Dabei scheinen manche neu Zugezogene sogar Gefallen am Ambiente der Reichenberger Straße 114 zu finden. "So hat es in Kreuzberg in den 80er-Jahren überall ausgesehen", habe eine Gruppe von Neukreuzbergern kürzlich beim Blick in den Hof spontan geäußert. Da fühle man sich manchmal schon wie in einem Museum, sagt Simone. Aber dann hat sie überlegt, dass eine Art politischer Denkmalschutz auch nicht so schlecht wäre.
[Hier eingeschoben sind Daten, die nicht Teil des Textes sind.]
(** The loop invariant: [seen] holds the keys of the records read so
    far, and [unique] grows by the first occurrences. *)
Lemma dedup_loop_first_occurrences papers_ : ∀ before seen unique,
  Forall has_key_fields papers_ →
  (∀ k, k ∈ seen ↔ k ∈ key_of <$> before) →
  dedup_loop papers_ seen unique
  = Return (unique ++ first_occurrences_after before papers_).
Proof.
  induction papers_ as [|paper rest IH]; intros before seen unique Hall Hseen.
  - simpl. by rewrite app_nil_r.
  - apply Forall_cons in Hall as [Hp Hrest]. simpl.
    rewrite (paper_key_Return _ Hp). simpl.
    destruct (decide (key_of paper ∈ seen)) as [Hin|Hnin].
    + rewrite decide_True by (by apply Hseen). simpl.
      apply IH; [done|]. intros k. rewrite fmap_app, elem_of_app, <- Hseen.
      simpl. rewrite list_elem_of_singleton.
      split; [by left | by intros [?| ->]].
    + rewrite decide_False by (by rewrite <- Hseen).
      rewrite (IH (before ++ [paper]) _ (unique ++ [paper])); [|done|].
      * by rewrite <- app_assoc.
      * intros k. rewrite fmap_app, elem_of_app, elem_of_union, <- Hseen.
        simpl. rewrite list_elem_of_singleton, elem_of_singleton. tauto.
Qed.

(** The loop returns only when every record carries the key fields. *)
Lemma dedup_loop_Return_inv papers_ : ∀ seen unique out,
  dedup_loop papers_ seen unique = Return out → Forall has_key_fields papers_.
Proof.
  induction papers_ as [|paper rest IH]; intros seen unique out; simpl.
  - constructor.
  - destruct (paper_key paper) as [k|e] eqn:Hk; simpl; [|done].
    apply paper_key_Return_inv in Hk as [Hp _].
    destruct (decide (k ∈ seen)); intros H%IH; by constructor.
Qed.
(** * Medifast: session and screen router (src/src/App.tsx) and the
      backend proxy (src/unnamed/part_000)

    The router is the body of the [App] component: seven [useState]
    cells, two [useEffect] reactions to the identity session, and a set
    of [useCallback] handlers that the rendered child receives as props.
    Every handler is embedded as a function on the record of the seven
    cells; the names are those of the source. *)

From Stdlib Require Import String List Bool Arith Lia.
Import ListNotations.
Local Open Scope string_scope.

Set Implicit Arguments.

(** ** Screens *)

(** [type Screen], App.tsx line 34: a union of twenty string literals. *)
Inductive Screen : Set :=
  | homepage | login | signup | register | welcome | home
  | doctors | medicine | lab | ambulance | mental | yoga | nutrition
  | notifications | profile | appointments | wellness | chat
  | ai_symptom_checker | subscription.

(** The literal each constructor stands for. *)
Definition screen_literal (s : Screen) : string :=
  match s with
  | homepage => "homepage" | login => "login" | signup => "signup"
  | register => "register" | welcome => "welcome" | home => "home"
  | doctors => "doctors" | medicine => "medicine" | lab => "lab"
  | ambulance => "ambulance" | mental => "mental" | yoga => "yoga"
  | nutrition => "nutrition" | notifications => "notifications"
  | profile => "profile" | appointments => "appointments"
  | wellness => "wellness" | chat => "chat"
  | ai_symptom_checker => "ai-symptom-checker"
  | subscription => "subscription"
  end.

Definition all_screens : list Screen :=
  [homepage; login; signup; register; welcome; home; doctors; medicine; lab;
   ambulance; mental; yoga; nutrition; notifications; profile; appointments;
   wellness; chat; ai_symptom_checker; subscription].

(** [===] on two screens: comparison of the literals. *)
Definition screen_eqb (a b : Screen) : bool :=
  String.eqb (screen_literal a) (screen_literal b).

(** [Array.prototype.includes] on an array of screen literals. *)
Definition includes (xs : list Screen) (x : Screen) : bool :=
  existsb (screen_eqb x) xs.

(** [type ProfessionalScreen], line 35.  [handleProfessionalPortalSelection]
    stores its [string] argument through a cast, so the cell holds an
    arbitrary string at run time; the five literals are named here. *)
Definition professional_portal : string := "professional-portal".
Definition doctor_dashboard : string := "doctor-dashboard".
Definition pharmacist_dashboard : string := "pharmacist-dashboard".
Definition lab_dashboard : string := "lab-dashboard".
Definition ambulance_dashboard : string := "ambulance-dashboard".

(** ** Router state: the seven [useState] cells, lines 55-61 *)

Record RouterState : Set := mkRouterState {
  currentScreen : Screen;
  professionalScreen : option string;
  isProfessionalMode : bool;
  pendingNavigation : option Screen;
  isTempAccount : bool;
  showRegisterModal : bool;
  userDataComplete : bool
}.

(** The initial values given to [useState]. *)
Definition initialState : RouterState :=
  {| currentScreen := homepage;
     professionalScreen := None;
     isProfessionalMode := false;
     pendingNavigation := None;
     isTempAccount := false;
     showRegisterModal := false;
     userDataComplete := false |}.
Weil es den nicht gibt, haben die MieterInnen mittlerweile zu mehreren Initiativen Kontakt aufgenommen, die sich gegen eine Umstrukturierung in Kreuzberg und den Nachbarbezirken wehren. Sie meinen es offenbar ernst mit den Worten, die als Warnung für alle potenziellen KäuferInnen seit einigen Wochen gut sichtbar direkt am Eingang zu lesen ist: "Vorsicht, Risikokapital!"